The supplier is responsible for his actions as prescribed by law and, for the rest, as set out below: 

  1. In cases of defective delivery, we are entitled to make good the defective delivery at the supplier’s expense if we have a particular interest in the quick use of the delivered goods in view of the circumstances of the case and the supplier cannot make good the defect for reasons of time. We will inform the supplier in writing (including by fax or e-mail) before starting the rework.
  2. Incoming goods are inspected by us only for externally visible defects and externally detectable deviations of identity and quantity. Complaints concerning such obvious defects shall have been made in time if they are received within 10 working days of the delivery. Payments shall not be interpreted as waiver of the right to lodge complaint. Complained goods are only accepted at the cost and risk of the Seller and warehoused by us on the latter’s behalf.
    We reserve the right of making more extensive inspections of goods received by us. Defects found in the course such extensive inspection will be notified as soon as they are detected in the ordinary course of business. In such cases, you waive the defence of delayed notification of defect. The supplier assures that his supplies/services comply with the agreed specifications, the latest state of the art and standard business practices and that a thorough function and quality check has been carried out prior to delivery. In case of underperformance, the supplier is also responsible for damage suffered by us in the ordinary course of business prior to processing the goods as a result of undetected defects of the goods delivered. In any such case, the seller shall indemnify us against claims for compensation by third parties. If despite a written warning, the same or essentially the same supplies and services provided by you are again defective or delayed, we can cancel the contract with immediate effect. Our right to cancellation of the contract in that case also covers supplies and services which you are obliged to make to us under this or any other contractual relationship. For the rest, you are obliged to indemnify us against all claims for compensation by third parties on us - for whatever cause - for any defect of quality or title or any other defect of a product delivered by you and pay the cost necessary for the related litigation.
  3. The period of warranty is 36 months from the passing of risk.

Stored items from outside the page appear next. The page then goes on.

(* ===== verification/TuicFrag.v ===== *)
(** TUIC UDP fragmentation and reassembly: [fragmentPackets], [deFragger]
    (protocol/tuic/frag.go) and the per-packet-id [deFraggerBucket]
    (protocol/tuic/packet.go).

    Packets are shared by pointer, so a received packet is a pair of its
    address (a [nat] identity, compared where the code compares pointers) and
    its contents. Handing a payload back to the buffer pool is an effect: each
    operation returns the identities whose pool-backed DATA it released. *)

From S2P Require Import Prelude NetIP TuicProtocol Reassembly.

(** * fragmentPackets *)

(** uint8(x) and uint16(x) conversions. *)
Definition uint16 (z : Z) : Z := z mod 65536.

(** One fragment: a copy of the packet with its own address, id, size, data. *)
Definition fragment (p : Packet) (addr : option Address) (fid : Z) (data : list byte) : Packet :=
  MkPacket (pk_head p) (ASSOC_ID p) (PKT_ID p) (FRAG_TOTAL p) (z2b fid)
    (uint16 (Z.of_nat (length data))) addr data (dataOwner p).

(** The loop over [off]; every round consumes at least one byte, so
    [length fullPayload] rounds are enough. *)
Fixpoint frag_loop (fuel : nat) (p : Packet) (fragSize : nat) (full : list byte)
    (off : nat) (frags : list Packet) : res (list Packet) :=
  if decide (off < length full)%nat then
    match fuel with
    | O => Panic
    | S fuel =>
        let payloadSize := Nat.min (length full - off) fragSize in
        fragAddr ←
          (if decide (off = 0)%nat then Ret (pk_ADDR p)
           else a ← deref (pk_ADDR p); Ret (Some (MkAddress AtypNone (ADDR a) (PORT a))));
        data ← slice full off (off + payloadSize);
        frag_loop fuel p fragSize full (off + payloadSize)
          (frags ++ [fragment p fragAddr (Z.of_nat (length frags)) data])
    end
  else Ret frags.
Lemma udp_message_roundtrip_witness :
  exists buf', Serialize ex_msg (replicate 20 xff) = Ret (buf', 16) /\
    ParseUDPMessage (take 16 buf') = Ret ex_msg.
Proof.
  destruct (udp_message_roundtrip ex_msg (replicate 20 xff)) as [[H _]|(_ & b & H1 & _ & _ & H2)].
  - split; [|split]; vm_compute; (split; congruence) || congruence.
  - vm_compute. split; congruence.
  - discriminate.
  - vm_compute in H. lia.
  - exists b. split; [exact H1|exact H2].
Defined.

Lemma ParseUDPMessage_total_witness :
  ParseUDPMessage (msg_wire ex_msg) = Ret ex_msg /\
  ((exists e, ParseUDPMessage [x00] = Fail e) \/
   (exists m venc, ParseUDPMessage [x00] = Ret m /\ msg_ok m /\
     [x00] = be32 (SessionID m) ++ be16 (PacketID m) ++ [FragID m; FragCount m] ++
          venc ++ Addr m ++ Data m /\
     varint_value venc = Z.of_nat (length (Addr m)) /\
     1 <= Z.of_nat (length (Addr m)) <= MaxMessageLength /\
     Data m <> [] /\ Release m = None)).
Proof. split; [vm_compute; reflexivity|apply (ParseUDPMessage_total [x00])]. Defined.
(** A message larger than the send buffer is never delivered when the
    transport's limit is below the buffer size: it is fragmented for the
    buffer, not for the transport, so the first fragment is refused and the
    write returns an error with nothing sent. *)
Theorem hy2_write_oversize_fails g c b addr buf sent :
  c_sendBuf c = Some buf -> 0 <= c_ID c < 2 ^ 32 ->
  Z.of_nat (length addr) <= MaxMessageLength ->
  (mtu < length buf)%nat -> (length buf < Size (write_msg c 0 b addr))%nat ->
  exists c' e, writeLocked mtu_transport g c b addr sent = Ret (c', sent, (0%nat, Some e)).
Proof.
  intros Hbuf Hid Ha Hmtu Hbig.
  assert (Hpid : 0 <= write_pid g < 65536) by (apply Z.mod_pos_bound; lia).
  unfold writeLocked. rewrite Hbuf. destruct (c_closed c); [eauto|].
  fold (write_msg c 0 b addr). rewrite decide_True by done. rewrite bind_ret. cbn beta iota.
  fold (write_pid g). fold (write_msg c (write_pid g) b addr).
  set (m1 := write_msg c (write_pid g) b addr).
  assert (Hm1 : msg_ok m1) by (apply write_msg_ok; lia).
  assert (Hs1 : Z.of_nat (length buf) < Z.of_nat (Size m1))
    by (change (Size m1) with (Size (write_msg c 0 b addr)); lia).
  destruct (FragUDPMessage_cases m1 _ Hs1) as [[frags E]|[[e E] _]]; rewrite E; [|eauto].
  destruct (FragUDPMessage_first m1 _ frags Hs1 E) as (f & fs & -> & Hsz & E1 & E2 & E3).
  cbn [send_all]. destruct (SendMessage_eq buf f sent) as (buf' & _ & ->).
  { unfold msg_ok in *. by rewrite E1, E2, E3. }
  { lia. }
  rewrite decide_False by lia. rewrite bind_ret. cbn beta iota. rewrite bind_ret. eauto.
Qed.
End write_facts.

(** * Witnesses *)

Definition ex_conn (buf : list byte) : udpConn :=
  MkConn 7 newDefragger [] false (Some buf) false false ex_addr AddrPortZero.

Lemma hy2_write_delivers_witness :
  exists c' dgs, writeLocked (mtu_transport 17) zero_rand (ex_conn (replicate 64 x00))
      (Data big_msg) ex_addr [] = Ret (c', dgs, (10%nat, None)) /\
    Forall (fun dg => length dg <= 17)%nat dgs /\
    exists id pid rel, peer_gets newDefragger dgs [2%nat; 0%nat; 1%nat] =
       Ret [(id, MkUDPMessage 7 pid x00 x01 ex_addr (Data big_msg) rel)].
Proof.
  destruct (hy2_write_delivers 17 zero_rand (ex_conn (replicate 64 x00)) (Data big_msg) ex_addr
    (replicate 64 x00) [] newDefragger) as [(c' & e & E & _)|(c' & dgs & E & Hf & H)].
  - reflexivity.
  - reflexivity.
  - vm_compute. split; congruence.
  - vm_compute. split; congruence.
  - discriminate.
  - apply Nat.leb_le. vm_compute. reflexivity.
  - apply Nat.leb_le. vm_compute. reflexivity.
  - apply newDefragger_wf.
  - reflexivity.
  - reflexivity.
  - vm_compute in E. discriminate.
  - exists c', dgs. split; [exact E|]. split; [exact Hf|]. apply (H [2%nat; 0%nat; 1%nat]).
    assert (length dgs = 3%nat) as -> by (vm_compute in E; by simplify_eq).
    apply (Permutation_app_comm [2%nat] [0%nat; 1%nat]).
Defined.

Lemma hy2_write_oversize_fails_witness :
  exists c' e, writeLocked (mtu_transport 17) zero_rand (ex_conn (replicate 20 x00))
      (Data big_msg) ex_addr [] = Ret (c', [], (0%nat, Some e)).
Proof.
  apply (hy2_write_oversize_fails 17 zero_rand (ex_conn (replicate 20 x00)) (Data big_msg) ex_addr
    (replicate 20 x00) []); [reflexivity|vm_compute; split; congruence|vm_compute; congruence
    |apply Nat.leb_le; vm_compute; reflexivity..].
Defined.
Lemma inv_worker_step n s i p q : inv n s -> s_pcs s !! i = Some p -> s_queues s !! i = Some q ->
  exists s', worker_step ParseAddrPort handler s i p q = Ret s' /\ inv n s'.
Proof.
  intros Hi Hp Hq. pose proof (i_mgr n s Hi) as Hwf.
  destruct (worker_msgs s i p q p q [] Hp Hq) as (r & Ea & _).
  assert (Hfr : forall m, p = WHandle (from_option id 0%nat (pc_conn p)) m ->
    m.1 ∉ (heap_msgs (g_heap (s_g s))).*1).
  { intros m E. apply (held_fresh n s m (q ++ r) Hi). rewrite Ea, E. cbn [pc_msgs]. solve_Permutation. }
  assert (Hquiet : forall p' q', pc_msgs p ++ q = pc_msgs p' ++ q' ->
    (forall cid, pc_conn p' = Some cid -> is_Some (g_heap (s_g s) !! cid)) ->
    inv n (with_worker s i p' q' [])).
  { intros p' q' Hm Hc. rewrite <- (with_mgr_same (with_worker s i p' q' [])).
    by apply (inv_worker n s i p q); [..|apply mgr_step_refl|]. }
  destruct p as [|cid m|cid m|cid m|]; cbn [worker_step].
  - destruct q as [|m q]; [by exists s|].
    destruct (g_m (s_g s) !! SessionID m.2) as [cid|] eqn:Em; eexists; (split; [done|]).
    + apply Hquiet; [done|]. intros ? [= <-].
      destruct (mw_table _ Hwf _ _ Em) as (c & Hc & _). eauto.
    + rewrite release_one.
      by apply (inv_worker n s i WIdle (m :: q)); [..|apply mgr_step_release|].
  - destruct (i_pcs n s Hi i _ cid Hp eq_refl) as [c Hc]. rewrite Hc. eexists. split; [done|].
    destruct (c_receiver c); apply Hquiet; try done; intros ? [= <-]; eauto.
  - destruct (i_pcs n s Hi i _ cid Hp eq_refl) as [c Hc].
    destruct (handleMessage_ok ParseAddrPort handler parse_total c m (mw_conns _ Hwf _ _ Hc)
      (conn_fresh _ _ _ _ Hc (Hfr m eq_refl))) as (d & e & E & Hs).
    unfold with_conn. rewrite Hc, E, !bind_ret. cbn beta iota. rewrite ?bind_ret.
    eexists. split; [done|].
    apply (inv_worker n s i (WHandle cid m) q); [done..| |done].
    by apply (mgr_step_conn _ cid c).
  - unfold feed_queue. case_decide as Et.
    + destruct (mw_table _ Hwf _ _ Et) as (c & Hc & _). rewrite Hc.
      destruct (queueIfNoReceiver_ok c m (mw_conns _ Hwf _ _ Hc)) as (ok & c' & e & -> & Hno & Hyes).
      rewrite !bind_ret. cbn beta iota. rewrite ?bind_ret. eexists. split; [done|]. destruct ok.
      * apply (inv_worker n s i (WQueue cid m) q); [done..| |done].
        by apply (mgr_step_conn _ cid c); [..|apply Hyes].
      * destruct (Hno eq_refl) as (-> & -> & _). rewrite insert_id by done.
        replace (set_heap (g_heap (s_g s)) (s_g s)) with (s_g s) by (by destruct (s_g s)).
        change (s_g s) with (s_g (with_worker s i (WDeliver cid m) q [])).
        rewrite with_mgr_same. apply Hquiet; [done|]. intros ? [= <-]. eauto.
    + rewrite bind_ret. cbn beta iota. eexists. split; [done|]. rewrite release_one.
      by apply (inv_worker n s i (WQueue cid m) q); [..|apply mgr_step_release|].
  - by exists s.
Qed.

(** An API call on one conn. *)
Lemma inv_with_conn n s cid (f : udpConn -> res (udpConn * eff)) :
  inv n s -> is_Some (g_heap (s_g s) !! cid) ->
  (forall c, conn_wf c -> NoDup (conn_msgs c).*1 -> exists c' e, f c = Ret (c', e) /\ conn_step c [] c' e) ->
  exists s', ('(g, e) ← with_conn (s_g s) cid f; Ret (with_mgr s g e)) = Ret s' /\ inv n s'.
Proof.
  intros Hi [c Hc] Hf. unfold with_conn. rewrite Hc.
  destruct (Hf c (mw_conns _ (i_mgr n s Hi) _ _ Hc)) as (c' & e & -> & Hs).
  { pose proof (inv_NoDup n s Hi) as Hnd. unfold all_msgs in Hnd.
    rewrite fmap_app in Hnd. apply NoDup_app in Hnd as (Hnd & _).
    pose proof (conn_msgs_heap _ _ _ Hc) as [k Hk]%submseteq_Permutation.
    rewrite Hk in Hnd. by apply NoDup_app in Hnd as (? & _). }
  rewrite !bind_ret. cbn beta iota. rewrite ?bind_ret. eexists. split; [done|].
  apply inv_mgr_step; [done|]. by apply (mgr_step_conn _ cid c); [apply Hi|..].
Qed.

The validity of longer periods or warranty is not affected.
  4. The supplier is obliged to indemnify us against product liability claims of any third party to the extent to which the supplier is responsible for the defect that gives rise to the liability.
  5. The supplier warrants the availability of spare parts and assemblies for 10 years after the date of delivery.

 

§ 7 Copyright

  1. The supplier is responsible for assuring that his supplies or services do not violate any industrial property right of any third party. He shall afford us the use of the goods delivered or services provided, including repairs, changes or additions, at home and abroad and indemnify us against all claims by third parties.
  2. We are entitled to obtain the permission of using the goods or services from the holder of the respective right at the supplier’s cost.
     

§ 8 Concluding provisions

  1. The supplier is not entitled to contract the order or any substantial part of it to any third party without our prior written approval.
  2. The supplier should note that we store personal data that is related to our business relations with him and that the data so stored can also be used by our subsidiary companies.
  3. The place of performance is the agreed plate of destination.
  4. The principal place of business of the buyer is the exclusive legal venue.
  5. The laws of the Federal Republic of Germany apply to the exclusion of the UN Convention on Contracts of the International Sale of Goods and without giving effect to the rules of conflict of German Private International Law.
  6. If one or several business terms should be or become ineffective, the other provisions are not affected. Both contracting parties undertake to replace the invalid provision by a valid provision that meets the economic intention of the invalid provision as fully as possible.